You know you are doing something wrong in your query when the timer at the bottom of pgAdmin runs out of room... and is still going
#postgresql #plpgsql
You know you are doing something wrong in your query when the timer at the bottom of pgAdmin runs out of room... and is still going #postgresql #plpgsql
Basically it was 1800 rows (of an 12M row dataset), joined against itself 6 times + 4 of those joins were "select max". This is a summary:
select ...
from daily t
inner join daily y on y.id = t.id and
y.day =(select max(day) from daily where day < h.day)
inner join daily h on h.id = t.id and
h.day between t.day-100 and t.day-1
inner join daily hp on h.id = t.id and
hp.day = (select max(day) from daily where day < h.day)
inner join daily f on f.id = t.id and
f.day between t.day+1 and t.day+100
inner join daily hp on h.id = t.id and
hp.day = (select max(day) from daily where day < h.day)
where price > 5 and close > 0 and...
group by ...
having ...
Not quite right.
I have it down to 1162ms: now I can safely run it against the full 12M rows.

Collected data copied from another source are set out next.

(** * tcg-timer: the timer board of [src/App.tsx]

    A shallow embedding of the countdown-timer core of the board: the clock
    formatter, the tick, the store and the manual controls of a timer card,
    the milestone detector with its [lastSeen] table, the normalisation
    applied to the timers restored from local storage, the choice of what the
    board shows, and the queue of the speech hook.

    Numbers.  A JavaScript [number] is modelled by an exact rational ([Q]);
    [NaN] and the infinities have no counterpart.  [Math.floor] and
    [Math.ceil] are [Qfloor] and [Qceiling]; an integer result is kept in
    [Z].  The arithmetic of the model is exact.  That of the code is exact
    too on whole numbers of magnitude up to 2^53, in comparisons, in
    [Math.min] and [Math.max], and, below 2^53 seconds, when the tick takes
    one second off; a product or a sum of numbers that are not whole is
    rounded by the code.
    Statements that rest on such a product or sum being exact are made for
    whole numbers ([double_int]), and the clock is specified below 2^53
    seconds. *)

From Stdlib Require Import ZArith QArith Qminmax Qround Lia Lqa Ascii String.
From stdpp Require Import base decidable option list strings pretty gmap.

Local Open Scope Z_scope.

(** ** Types *)

Inductive TimerStatus : Type := RUNNING | PAUSED | FINISHED.

#[global] Instance TimerStatus_eq_dec : EqDecision TimerStatus.
Proof. solve_decision. Defined.

(** [type GameTimer].  [icon] and [pinned] are optional in the source. *)
Record GameTimer : Type := mkTimer {
  id : string;
  game : string;
  icon : option string;
  durationSec : Q;
  remainingSec : Q;
  status : TimerStatus;
  announceAt : list Q;
  pinned : option bool
}.

(** ** Utilities: [pad] and [formatHHMMSS] *)

Fixpoint repeat_char (n : nat) (c : ascii) : string :=
  match n with
  | O => EmptyString
  | S k => String c (repeat_char k c)
  end.

(** [s.padStart(targetLength, c)] for a one-character filler: a string that
    is already long enough is returned as it is. *)
Definition padStart (s : string) (targetLength : nat) (c : ascii) : string :=
  repeat_char (targetLength - String.length s) c +:+ s.

(** [String(n)] for an integer [n]: its decimal numeral. *)
Definition String_of (n : Z) : string := pretty n.

(** [const pad = (n) => String(n).padStart(2, "0")] *)
Definition pad (n : Z) : string := padStart (String_of n) 2 "0".

(** [formatHHMMSS].  [s] is a non-negative integer, so [Math.floor (s / 3600)]
    and [s % 3600] are [Z.div] and [Z.modulo].  This is the arithmetic of the
    code below 2^53 seconds; far above, the division of the code is rounded
    before it is floored, and [String(n)] turns to exponent notation. *)
Definition formatHHMMSS (totalSeconds : Q) : string :=
  let s := Z.max 0 (Qfloor totalSeconds) in
  let h := s / 3600 in
  let m := (s mod 3600) / 60 in
  let sec := s mod 60 in
  if 0 <? h
  then pad h +:+ ":" +:+ pad m +:+ ":" +:+ pad sec
  else pad m +:+ ":" +:+ pad sec.

(** ** Ticking

    The interval callback of [TimerBoard]; [tickRateMs] is the fixed constant
    of the component, so one tick takes [tickRateMs / 1000] seconds off. *)

Definition tickRateMs : Q := 1000.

There were a few problems (one fixed):
1. The compounding of the query (I ran this agains the 12M rows and it took ~1 second, so the joins are no longer a significant part of the cost)
2. The select has a lot of aggregate queries, some of which are custom, most of which are unnecessary. I'm suspicious of this, especially when you watch the CPU usage vs Memory Usage
3. This is running on my laptop with a fresh install of Postgres: I haven't tuned any of the server resource allocations (low memory usage etc.). Though it appears this query is bottle-necking at the CPU (all those aggregrate functions.
At this point I get to say "fast enough", while I explore (what I think is) a deadlocking issue I created for myself </ rolleyes>
I don't even have names for those kinds of numbers. (6.19*10^16)
In the past, it has been my policy to not backup calculated values... since they can be recalculated if lost. My experience restoring this system has shown that, under some conditions, waiting for the recalc may not be feasible.
I certainly wasn't prepared to wait 1300 years (4.5 hours/period * ~2500 periods) for the dataset to be rebuilt. Testing of backups, as done in production systems, would have highlighted the problem.